Cuando tenemos trabajadores, éstos tienen derecho, reconocido en el estatuto de los trabajadores (artículo 38), en la constitución española (artículo 40.2) y en el convenio 132 de la OIT, a un descanso anual prolongado para garantizar la salud física y psíquica del trabajador.
Como autónomos, nosotros podemos o no tener vacaciones, esa es una decisión que sólo nos corresponde a nosotros. Pero nuestros trabajadores si tienen derecho de disfrute de ese periodo que no será inferior a treinta días naturales y será un descanso retribuido.
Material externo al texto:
(** ** The file system after a complete run *)

Lemma fs_after_full_mask (seg_nii : nib.Nifti1Image Qc) (out_prefix : string)
    (labels : list pynum) (fs : gmap string nib.file) (L : pynum) :
  (∀ L', L' ∈ labels → int L' = int L → float L' = float L) →
  L ∈ labels →
  fs_after fs (label_loop seg_nii out_prefix labels
               ++ save_list out_prefix labels) !! out_fname out_prefix L
  = Some (nib.stored (out_nii seg_nii L)).
Proof.
  intros Hinj HL. rewrite fs_after_app.
  unfold save_list, fs_after at 1. simpl.
  rewrite lookup_insert_ne by apply out_list_not_fname.
  rewrite (fs_after_label_loop seg_nii out_prefix _ _
             (nib.stored (out_nii seg_nii L))).
  - rewrite decide_True; [done|]. by apply list_elem_of_fmap_2.
  - intros L' HL' Hpath. f_equal. apply out_nii_float.
    apply Hinj; [done|]. by apply out_fname_inj in Hpath.
Qed.

Lemma fs_after_full_list (seg_nii : nib.Nifti1Image Qc) (out_prefix : string)
    (labels : list pynum) (fs : gmap string nib.file) :
  fs_after fs (label_loop seg_nii out_prefix labels
               ++ save_list out_prefix labels) !! out_list out_prefix
  = Some (nib.TextFile (np.savetxt_rows labels)).
Proof.
  rewrite fs_after_app. unfold save_list, fs_after at 1. simpl.
  apply lookup_insert_eq.
Qed.

(** Labels with the same integer part have the same value, for the labels
    of a caller's list and for those of an integer-valued grid. *)
Lemma labels_of_int_inj (seg_nii : nib.Nifti1Image Qc)
    (label_list : option (list Z)) (L1 L2 : pynum) :
  (label_list = None →
   Forall is_integral (np.flat (nib.get_fdata seg_nii))) →
  L1 ∈ labels_of seg_nii label_list →
  L2 ∈ labels_of seg_nii label_list →
  int L1 = int L2 → float L1 = float L2.
Proof.
  intros Hgrid H1 H2 Hint. destruct label_list as [ll|]; simpl in *.
  - apply list_elem_of_fmap in H1 as (n1 & -> & _).
    apply list_elem_of_fmap in H2 as (n2 & -> & _).
    simpl in *. by subst.
  - specialize (Hgrid eq_refl). rewrite Forall_forall in Hgrid.
    pose proof (labels_of_in_grid seg_nii None L1 H1) as G1.
    pose proof (labels_of_in_grid seg_nii None L2 H2) as G2.
    apply list_elem_of_fmap in H1 as (x1 & -> & _).
    apply list_elem_of_fmap in H2 as (x2 & -> & _).
    simpl in *. rewrite (Hgrid x1 G1), (Hgrid x2 G2). by rewrite Hint.
Qed.

(** X5. With a caller's list, or on an integer-valued grid, no mask is lost:
    after the run the path of every processed label holds the mask of that
    label, and the manifest holds one row per processed label. *)
Theorem masks_survive (fs : gmap string nib.file)
    (seg_file out_prefix : string) (label_list : option (list Z))
    (seg_nii : nib.Nifti1Image Qc) :
  nib.load fs seg_file = Some seg_nii →
  (label_list = None →
   Forall is_integral (np.flat (nib.get_fdata seg_nii))) →
  ∃ evs,
    util_create_label_masks fs seg_file out_prefix label_list = Some evs ∧
    ∀ L, L ∈ labels_of seg_nii label_list →
      fs_after fs evs !! (out_prefix +:+ str (int L) +:+ ".nii.gz")
        = Some (nib.stored (out_nii seg_nii L)) ∧
      fs_after fs evs !! (out_prefix +:+ "List.csv")
        = Some (nib.TextFile
                  ((λ L, str (int L)) <$> labels_of seg_nii label_list)).
Proof.
  intros Hload Hgrid. eexists.
  split; [by apply util_create_label_masks_loaded|].
  intros L HL.
  rewrite create_label_masks_full.
  - split; [|apply fs_after_full_list].
    apply fs_after_full_mask; [|done].
    intros L' HL'. by apply (labels_of_int_inj seg_nii label_list).
  - right. intros Hnil. rewrite Hnil in HL. by apply elem_of_nil in HL.
Qed.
El periodo puede disfrutarse en dos partes de 15 días, nunca inferior, ni tampoco puede acumularse excepto en el caso de que el trabajador trabaje en el extranjero.
Inicialmente el periodo de vacaciones es unitario pero puede ser dividido en dos por acuerdo de empresario y trabajador. Lo que sí es obligatorio es tomar las vacaciones anualmente y no es posible la acumulación de un año para otro ni la compensación económica.
Estas vacaciones son retribuidas y se les paga como un mes normal de trabajo. Sin embargo, por convenio colectivo puede fijarse con precisión los factores de cálculo de la retribución de las vacaciones y sustraerse válidamente alguno o algunos de los elementos correspondientes a la jornada ordinaria (como pluses por actividad, plus de desplazamiento, etc.).